**Problem to solve:**
For the entries below, the result should be an exact transcription of the lines from the one with "Definition char_at (s" up to and including the one with "c ← char_at", and only those.

════════════════════

(* ===== verification/Common.v ===== *)
(** * Service names and log prefixes

    [common/other/src/common.cpp] (service names and the binary path of a
    process) and the string function of [common/other/src/logger.cpp]. *)

From Stdlib Require Import Ascii.
From stdpp Require Import base list strings numbers pretty.
From S2P Require Import Prelude CppString.

Local Open Scope string_scope.

(** ** [getServiceName] *)

Definition getServiceName (appName procName : string) : string :=
  appName +:+ "_" +:+ procName.

(** ** [getAppBinaryPath]

    [std::ifstream >> std::string]: skip white space, then read up to the next
    white space or the end. *)

Definition is_space (c : ascii) : bool :=
  bool_decide (c ∈ ["009"; "010"; "011"; "012"; "013"; " "]%char).

Fixpoint skip_space (s : string) : string :=
  match s with
  | String c s' => if is_space c then skip_space s' else s
  | EmptyString => EmptyString
  end.

Fixpoint until_space (s : string) : string :=
  match s with
  | String c s' => if is_space c then EmptyString else String c (until_space s')
  | EmptyString => EmptyString
  end.

Definition read_word (s : string) : string := until_space (skip_space s).

(** The files the operating system shows: [None] for one that cannot be opened. *)
Definition file_system : Type := string → option string.

Definition getAppBinaryPath (fs : file_system) (appPid : Z) : string :=
  match fs ("/proc/" +:+ pretty appPid +:+ "/cmdline") with
  | Some content => read_word content
  | None => ""
  end.

(** ** [parseServiceName] *)

Definition delimiter : ascii := "/"%char.
Definition processesSize : Z := size "/processes/".

Definition parseServiceName (path : string) : outcome string :=
  let currPos := find_last_of path delimiter npos in
  processName ← substr path (wrap (currPos + 1)) npos;
  let prevPos := wrap (currPos - processesSize) in
  let currPos := find_last_of path delimiter prevPos in
  appName ← substr path (wrap (currPos + 1)) (wrap (prevPos - currPos));
  Ret (getServiceName appName processName).

(** The receiver of a name reads it as a C string ([cStr()]): up to the first
    zero byte. *)
Fixpoint c_str (s : string) : string :=
  match s with
  | String "000" _ | EmptyString => EmptyString
  | String c s => String c (c_str s)
  end.

(** ** [Logger::getApplicationName] *)

Definition appPath : string := "../applications/".

Definition is_digit (c : ascii) : bool := bool_decide (48 ≤ nat_of_ascii c ≤ 57)%nat.

(** [s.erase(0, n)] and [s.erase(pos, npos)]. *)
Definition erase_prefix (n : Z) (s : string) : string := str_drop (Z.to_nat n) s.
Definition erase_from (pos : Z) (s : string) : outcome string :=
  if (size s <? pos)%Z then Stop (Thrown OutOfRange) else Ret (str_take (Z.to_nat pos) s).

(** [s[i]]: position [size()] holds the terminating zero, beyond it the access is
    undefined. *)
Definition char_at (s : string) (i : Z) : outcome ascii :=
  if (i =? size s)%Z then Ret "000"%char
  else match String.get (Z.to_nat i) s with
       | Some c => if (i <? 0)%Z then Stop Undefined else Ret c
       | None => Stop Undefined
       end.

Definition getApplicationName (filePath : string) : outcome string :=
  let filePath := erase_prefix (size appPath) filePath in
  filePath ← (if (find_first_of filePath "/" <? npos)%Z then
    fileName ← substr filePath (wrap (find_last_of filePath "/" npos + 1)) npos;
    filePath ← erase_from (find_first_of filePath "/") filePath;
    Ret (filePath +:+ "::" +:+ fileName)
  else Ret filePath);
  c ← char_at filePath (wrap (size filePath - 1));
  Ret (if is_digit c then str_take (String.length filePath - 1) filePath else filePath).

(** ** Properties *)

Local Open Scope Z_scope.

(** The path of the executable of a process of an installed application. *)
Definition binary_path (dir app proc : string) : string :=
  (dir +:+ "/" +:+ app +:+ "/processes") +:+ "/" +:+ proc.

(** [parseServiceName] never throws: for every path, with or without
    separators, both [substr] calls start within the string, also when the search
    returns [npos] or the difference of positions is negative and wraps. *)
Lemma parseServiceName_returns (path : string) :
  fits path → ∃ name, parseServiceName path = Ret name.
Proof.
  intros Hp. unfold parseServiceName, substr.
  pose proof (wrap_find_last_of_succ path delimiter npos Hp).
  pose proof (wrap_find_last_of_succ path delimiter
    (wrap (find_last_of path delimiter npos - processesSize)) Hp).
  destruct (Z.ltb_spec (size path) (wrap (find_last_of path delimiter npos + 1))); [lia|].
  simpl. match goal with |- context [Z.ltb ?a ?b] => destruct (Z.ltb_spec a b); [lia|] end.
  by eexists.
Qed.

Section binary_path_facts.
Context (dir app proc : string).
Context (Hfit : fits (binary_path dir app proc)).
Context (Happ : lacks delimiter app) (Hproc : lacks delimiter proc).

Let path := binary_path dir app proc.

Lemma size_binary_path : size path = size dir + size app + size proc + 12.
Proof using.
  unfold path, binary_path. rewrite !size_app.
  change (size "/") with 1. change (size "/processes") with 10. lia.
Qed.

Lemma binary_path_bounds :
  0 <= size dir ∧ 0 <= size app ∧ 0 <= size proc
  ∧ size dir + size app + size proc + 12 < npos.
Proof using Hfit.
  rewrite <- size_binary_path. by repeat split; [apply size_nonneg..|].
Qed.

Lemma last_separator : find_last_of path delimiter npos = size dir + size app + 11.
Proof using Hfit Hproc.
  pose proof size_binary_path as Hsz. pose proof binary_path_bounds as Hb.
  unfold path, binary_path, delimiter in *.
  rewrite (find_last_of_sep _ "/"%char proc npos Hproc).
  - rewrite !size_app. change (size "/") with 1. change (size "/processes") with 10. lia.
  - etrans; [|apply Z.lt_le_incl, Hb]. by rewrite <- Hsz.
Qed.

Lemma process_part :
  substr path (wrap (size dir + size app + 11 + 1)) npos = Ret proc.
Proof using Hfit.
  pose proof binary_path_bounds as Hb. rewrite wrap_small by (unfold npos in Hb; lia).
  replace (size dir + size app + 11 + 1) with
    (size ((dir +:+ "/" +:+ app +:+ "/processes") +:+ "/"))
    by (rewrite !size_app; change (size "/") with 1; change (size "/processes") with 10; lia).
  unfold path, binary_path. rewrite <- (str_app_assoc (dir +:+ _)).
  apply substr_app_suffix. lia.
Qed.

Lemma application_separator :
  find_last_of path delimiter (size dir + size app) = size dir.
Proof using Happ.
  replace path with ((dir +:+ String "/" app) +:+ "/processes" +:+ "/" +:+ proc)
    by (unfold path, binary_path; by rewrite !str_app_assoc).
  apply find_last_of_sep_at; [done|done|].
  rewrite size_app. change (size "/processes") with 10.
  pose proof (size_nonneg ("/" +:+ proc)). lia.
Qed.

Lemma application_part :
  substr path (wrap (size dir + 1)) (wrap (size dir + size app - size dir)) = Ret app.
Proof using Hfit.
  pose proof binary_path_bounds as Hb. unfold npos in Hb.
  rewrite !wrap_small by lia.
  replace (size dir + size app - size dir) with (size app) by lia.
  replace (size dir + 1) with (size (dir +:+ "/"))
    by (rewrite size_app; change (size "/") with 1; lia).
  replace path with ((dir +:+ "/") +:+ app +:+ "/processes" +:+ "/" +:+ proc)
    by (unfold path, binary_path; by rewrite !str_app_assoc).
  apply substr_app_infix.
Qed.

Lemma parse_binary_path : parseServiceName path = Ret (getServiceName app proc).
Proof using Hfit Happ Hproc.
  unfold parseServiceName. rewrite last_separator, process_part. simpl.
  change processesSize with 11.
  replace (size dir + size app + 11 - 11) with (size dir + size app) by lia.
  pose proof binary_path_bounds as Hb. unfold npos in Hb.
  rewrite (wrap_small (size dir + size app)) by lia.
  by rewrite application_separator, application_part.
Qed.
End binary_path_facts.

(** A character of a path that survives both readers: neither white space (the
    word read from [/proc] ends there) nor zero (the C string ends there). *)
Definition plain (c : ascii) : bool := negb (is_space c) && negb (bool_decide (c = "000"%char)).
Definition NUL : string := String "000" "".

Lemma until_space_plain s : all_chars plain s → until_space (s +:+ NUL) = s +:+ NUL.
Proof.
  induction s as [|c s IH]; [done|]. cbn [all_chars].
  rewrite str_app_cons. cbn [until_space]. unfold plain at 1. intros H.
  destruct (is_space c); [done|]. f_equal. apply IH. by apply andb_True in H as [_ H].
Qed.

Lemma skip_space_plain s : all_chars plain s → skip_space (s +:+ NUL) = s +:+ NUL.
Proof.
  destruct s as [|c s]; [done|]. cbn [all_chars]. unfold plain at 1. intros H.
  rewrite str_app_cons. cbn [skip_space]. by destruct (is_space c).
Qed.

Lemma c_str_cons c s : c ≠ "000"%char → c_str (String c s) = String c (c_str s).
Proof. intros H. by destruct c as [[] [] [] [] [] [] [] []]. Qed.

Lemma c_str_idemp s : c_str (c_str s) = c_str s.
Proof.
  induction s as [|c s IH]; [done|].
  destruct (decide (c = "000"%char)) as [->|Hc]; [done|]. by rewrite !c_str_cons, IH.
Qed.

Lemma c_str_plain s : all_chars plain s → c_str (s +:+ NUL) = s.
Proof.
  induction s as [|c s IH]; [done|]. cbn [all_chars]. intros [Hc Hs]%andb_True.
  rewrite str_app_cons, c_str_cons; [by rewrite IH|].
  intros ->. done.
Qed.

Lemma plain_getServiceName app proc :
  all_chars plain app → all_chars plain proc → all_chars plain (getServiceName app proc).
Proof.
  intros Ha Hp. unfold getServiceName. rewrite !all_chars_app.
  by rewrite !andb_True.
Qed.

Lemma reported_service_name (fs : file_system) (pid : Z) (dir app proc : string) :
  fs ("/proc/" +:+ pretty pid +:+ "/cmdline") = Some (binary_path dir app proc +:+ NUL) →
  fits (binary_path dir app proc +:+ NUL) →
  all_chars plain (binary_path dir app proc) →
  lacks delimiter app → lacks delimiter proc →
  c_str <$> parseServiceName (getAppBinaryPath fs pid) = Ret (getServiceName app proc).
Proof.
  intros Hfs Hfit Hplain Happ Hproc. unfold getAppBinaryPath, read_word. rewrite Hfs.
  rewrite skip_space_plain, until_space_plain by done.
  assert (Heq : binary_path dir app proc +:+ NUL = binary_path dir app (proc +:+ NUL))
    by (unfold binary_path; by rewrite !str_app_assoc).
  rewrite Heq in *. rewrite parse_binary_path; [|done|done|by apply lacks_app].
  unfold binary_path in Hplain. autorewrite with str in Hplain.
  rewrite !andb_True in Hplain. destruct Hplain as ((_ & _ & Ha & _) & _ & Hp).
  change (fmap c_str (Ret ?n)) with (Ret (c_str n)). f_equal.
  replace (getServiceName app (proc +:+ NUL)) with (getServiceName app proc +:+ NUL)
    by (unfold getServiceName; by rewrite !str_app_assoc).
  by apply c_str_plain, plain_getServiceName.
Qed.

(** the name a started process reports is the name the Execution Manager
    started it under. The kernel shows the executable's path followed by a zero
    byte; the client reads it with [>>], parses it and sends it, and the server
    reads it as a C string. *)
Theorem reported_name_is_service_name (fs : file_system) (pid : Z) (dir app proc : string) :
  fs ("/proc/" +:+ pretty pid +:+ "/cmdline") = Some (binary_path dir app proc +:+ NUL) →
  fits (binary_path dir app proc +:+ NUL) →
  all_chars plain (binary_path dir app proc) →
  lacks delimiter app → lacks delimiter proc →
  c_str <$> parseServiceName (getAppBinaryPath fs pid) = Ret (getServiceName app proc).
Proof. apply reported_service_name. Qed.

Definition demo_fs : file_system := λ f,
  if decide (f = "/proc/42/cmdline")
  then Some ("/opt/bin/AdaptiveApplication1/processes/proc1" +:+ NUL) else None.

Lemma reported_name_is_service_name_witness :
  c_str <$> parseServiceName (getAppBinaryPath demo_fs 42)
    = Ret (getServiceName "AdaptiveApplication1" "proc1").
Proof.
  apply (reported_name_is_service_name demo_fs 42 "/opt/bin" "AdaptiveApplication1" "proc1").
  - reflexivity.
  - vm_compute. reflexivity.
  - vm_compute. exact I.
  - reflexivity.
  - reflexivity.
Defined.

Lemma parseServiceName_returns_witness : ∃ name, parseServiceName "process" = Ret name.
Proof. apply (parseServiceName_returns "process"). vm_compute. reflexivity. Defined.

(** Service names of distinct processes are distinct when the application names
    have no underscore. *)
Lemma getServiceName_inj app1 app2 proc1 proc2 :
  lacks "_" app1 → lacks "_" app2 →
  getServiceName app1 proc1 = getServiceName app2 proc2 → app1 = app2 ∧ proc1 = proc2.
Proof.
  unfold getServiceName.
  change ("_" +:+ proc1) with (String "_" proc1).
  change ("_" +:+ proc2) with (String "_" proc2). revert app2.
  induction app1 as [|c app1 IH]; intros [|d app2] H1 H2 Heq.
  - rewrite !str_app_nil_l in Heq. by simplify_eq.
  - apply lacks_cons in H2 as [? _]. rewrite str_app_cons, str_app_nil_l in Heq. by simplify_eq.
  - apply lacks_cons in H1 as [? _]. rewrite str_app_cons, str_app_nil_l in Heq. by simplify_eq.
  - apply lacks_cons in H1 as [_ H1], H2 as [_ H2].
    rewrite !str_app_cons in Heq. simplify_eq.
    by destruct (IH app2 H1 H2) as [-> ->].
Qed.

(** Without that condition they need not be. *)
Example getServiceName_collision :
  getServiceName "a_b" "c" = getServiceName "a" "b_c".
Proof. reflexivity. Qed.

════════════════════

**Problem solution:**
Definition char_at (s : string) (i : Z) : outcome ascii :=
  if (i =? size s)%Z then Ret "000"%char
  else match String.get (Z.to_nat i) s with
       | Some c => if (i <? 0)%Z then Stop Undefined else Ret c
       | None => Stop Undefined
       end.

Definition getApplicationName (filePath : string) : outcome string :=
  let filePath := erase_prefix (size appPath) filePath in
  filePath ← (if (find_first_of filePath "/" <? npos)%Z then
    fileName ← substr filePath (wrap (find_last_of filePath "/" npos + 1)) npos;
    filePath ← erase_from (find_first_of filePath "/") filePath;
    Ret (filePath +:+ "::" +:+ fileName)
  else Ret filePath);
  c ← char_at filePath (wrap (size filePath - 1));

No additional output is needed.